Your instructions >>
Wherever a line in the data below holds "replace", copy that line.

Records for this exercise >>
(** The constructor accepts exactly the URIs that start with cog:// and
    have no question mark, and keeps them as they are; a URI with another
    scheme, and any configuration argument, is refused with an IOException
    that names it (the first one, when there are several). *)
Theorem init_outcomes uri :
  fits (c_str uri) ->
  ((forall t, c_str uri <> scheme ++ t) -> init uri = Throw (unknown_uri (c_str uri))) /\
  (forall t, c_str uri = scheme ++ t -> qmark ∉ c_str uri -> init uri = Ok (c_str uri)) /\
  (forall t pre args, c_str uri = scheme ++ t -> c_str uri = pre ++ qmark :: args ->
     qmark ∉ pre -> init uri = Throw (unknown_config (before (chareq amp) args))).
Proof.
  intros Hfit. unfold init. split_and!.
  - intros Hn. destruct (strncmp_eq uri scheme) eqn:E; [|done].
    apply strncmp_scheme in E as [t Ht]. by destruct (Hn t).
  - intros t Ht Hq. rewrite (proj2 (strncmp_scheme uri)) by eauto. cbn [negb].
    apply find_qmark in Hq; [|done]. rewrite Hq. by rewrite Z.eqb_refl.
  - intros t pre args Ht Heq Hq. rewrite (proj2 (strncmp_scheme uri)) by eauto. cbn [negb].
    rewrite Heq in *. clear Ht. unfold fits in Hfit. rewrite size_app, size_cons in Hfit.
    pose proof (size_nonneg pre). pose proof (size_nonneg args).
    assert (find qmark (pre ++ qmark :: args) 0 = size pre) as ->.
    { apply find_if_at0; [|done]. apply Forall_forall. intros x Hx. apply chareq_false. by intros <-. }
    rewrite (proj2 (Z.eqb_neq _ _)) by (unfold npos, size_mod; lia). cbn [negb].
    rewrite wadd_small by (unfold size_mod; lia).
    replace (size pre + 1)%Z with (size (pre ++ [qmark])) by (by rewrite size_app).
    replace (pre ++ qmark :: args) with ((pre ++ [qmark]) ++ args) by (by rewrite <- app_assoc).
    rewrite substr_from_at by (unfold fits; rewrite !size_app; change (size [qmark]) with 1%Z; lia).
    cbn [mbind outcome_bind or_throw]. rewrite <- app_assoc, substr_at0. cbn [mbind outcome_bind or_throw].
    apply refuse_args_spec. unfold fits. lia.
Qed.

(** A part of a URI: no NUL and none of the characters of [seps]. *)
Definition clean (seps s : str) : Prop := Forall (fun c => c <> nul /\ c ∉ seps) s.

Lemma before_sep_app a c b :
  clean [colon; slash] a -> is_sep c = true -> before is_sep (a ++ c :: b) = a.
Proof.
  intros Ha Hc. apply before_app; [|done]. eapply Forall_impl; [exact Ha|].
  intros x [_ Hx]. by apply bool_decide_eq_false.
Qed.

Lemma rest_after_app p a c b :
  before p (a ++ c :: b) = a -> rest_after p (a ++ c :: b) = c :: b.
Proof. intros H. unfold rest_after. rewrite H. by rewrite drop_app_length. Qed.

Lemma clean_nul seps s : clean seps s -> Forall (.≠ nul) s.
Proof. intros H. eapply Forall_impl; [exact H|]. by intros x [? _]. Qed.

Lemma clean_before c s : clean [c] s -> before (chareq c) s = s.
Proof.
  intros H. apply before_all. eapply Forall_impl; [exact H|]. intros x [_ Hx].
  apply chareq_false. intros <-. apply Hx. by constructor.
Qed.

Lemma clean_before_app c s t : clean [c] s -> before (chareq c) (s ++ c :: t) = s.
Proof.
  intros H. apply before_app; [|apply chareq_refl]. eapply Forall_impl; [exact H|].
  intros x [_ Hx]. apply chareq_false. intros <-. apply Hx. by constructor.
Qed.

(** The documented forms of a URI name the endpoint they should: a host
    alone, a host and a name, a host, a port and a name; the port defaults to
    17001. *)
Theorem endpoint_documented host port name :
  fits (scheme ++ host ++ [colon] ++ port ++ [slash] ++ name) ->
  clean [colon; slash] host -> clean [slash] port -> clean [colon] name ->
  endpoint (scheme ++ host) = Ok (host, DEFAULT_COGSERVER_PORT) /\
  endpoint (scheme ++ host ++ [slash] ++ name) = Ok (host, DEFAULT_COGSERVER_PORT) /\
  endpoint (scheme ++ host ++ [colon] ++ port ++ [slash] ++ name) = Ok (host, port).
Proof.
  intros Hfit Hh Hp Hn. unfold fits in Hfit. rewrite !size_app in Hfit.
  pose proof (size_nonneg port). pose proof (size_nonneg name). pose proof (size_nonneg host).
  change (size [colon]) with 1%Z in Hfit. change (size [slash]) with 1%Z in Hfit.
  pose proof (clean_nul _ _ Hh). pose proof (clean_nul _ _ Hp). pose proof (clean_nul _ _ Hn).
  assert (Forall (fun c => is_sep c = false) host) as Hsep.
  { eapply Forall_impl; [exact Hh|]. intros x [_ Hx]. by apply bool_decide_eq_false. }
  split_and!; rewrite endpoint_spec
    by (unfold fits; rewrite ?size_app; change (size [colon]) with 1%Z || idtac;
        change (size [slash]) with 1%Z || idtac; rewrite ?size_app; try lia;
        try change (size [slash]) with 1%Z; try lia;
        rewrite ?Forall_app; repeat split; try done; by repeat constructor).
  - unfold rest_after. rewrite before_all by done. by rewrite drop_all.
  - simpl app. rewrite before_sep_app, rest_after_app by (done || by apply before_sep_app).
    do 2 f_equal. unfold port_ref.
    assert (rest_after (chareq colon) (slash :: name) = []) as ->; [|done].
    unfold rest_after. rewrite before_all.
    + by rewrite drop_all.
    + constructor; [done|]. eapply Forall_impl; [exact Hn|]. intros x [_ Hx].
      apply chareq_false. intros <-. apply Hx. by constructor.
  - simpl app. rewrite before_sep_app, rest_after_app by (done || by apply before_sep_app).
    do 2 f_equal. unfold port_ref.
    assert (rest_after (chareq colon) (colon :: port ++ slash :: name)
      = colon :: port ++ slash :: name) as -> by done.
    by apply clean_before_app.
Qed.

(** The port is searched for behind the host and to the end of the URI, so
    a colon inside the name is taken for the port separator: from
    cog://host/a:b the client connects to port b. *)
Theorem endpoint_colon_in_name host a b :
  fits (scheme ++ host ++ [slash] ++ a ++ [colon] ++ b) ->
  clean [colon; slash] host -> clean [colon] a -> clean [slash] b ->
  endpoint (scheme ++ host ++ [slash] ++ a ++ [colon] ++ b) = Ok (host, b).
Proof.
  intros Hfit Hh Ha Hb.
  pose proof (clean_nul _ _ Hh). pose proof (clean_nul _ _ Ha). pose proof (clean_nul _ _ Hb).
  rewrite endpoint_spec by (done || rewrite ?Forall_app; repeat split; try done; by repeat constructor).
  simpl app. rewrite before_sep_app, rest_after_app by (done || by apply before_sep_app).
  do 2 f_equal. unfold port_ref.
  assert (before (chareq colon) ((slash :: a) ++ colon :: b) = slash :: a) as Hbef.
  { apply before_app; [|apply chareq_refl]. constructor; [done|].
    eapply Forall_impl; [exact Ha|]. intros x [_ Hx]. apply chareq_false. intros <-.
    apply Hx. by constructor. }
  change (slash :: a ++ colon :: b) with ((slash :: a) ++ colon :: b).
  rewrite rest_after_app by done. by apply clean_before.
Qed.
End uris.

Answer section >>
    replace (size pre + 1)%Z with (size (pre ++ [qmark])) by (by rewrite size_app).
    replace (pre ++ qmark :: args) with ((pre ++ [qmark]) ++ args) by (by rewrite <- app_assoc).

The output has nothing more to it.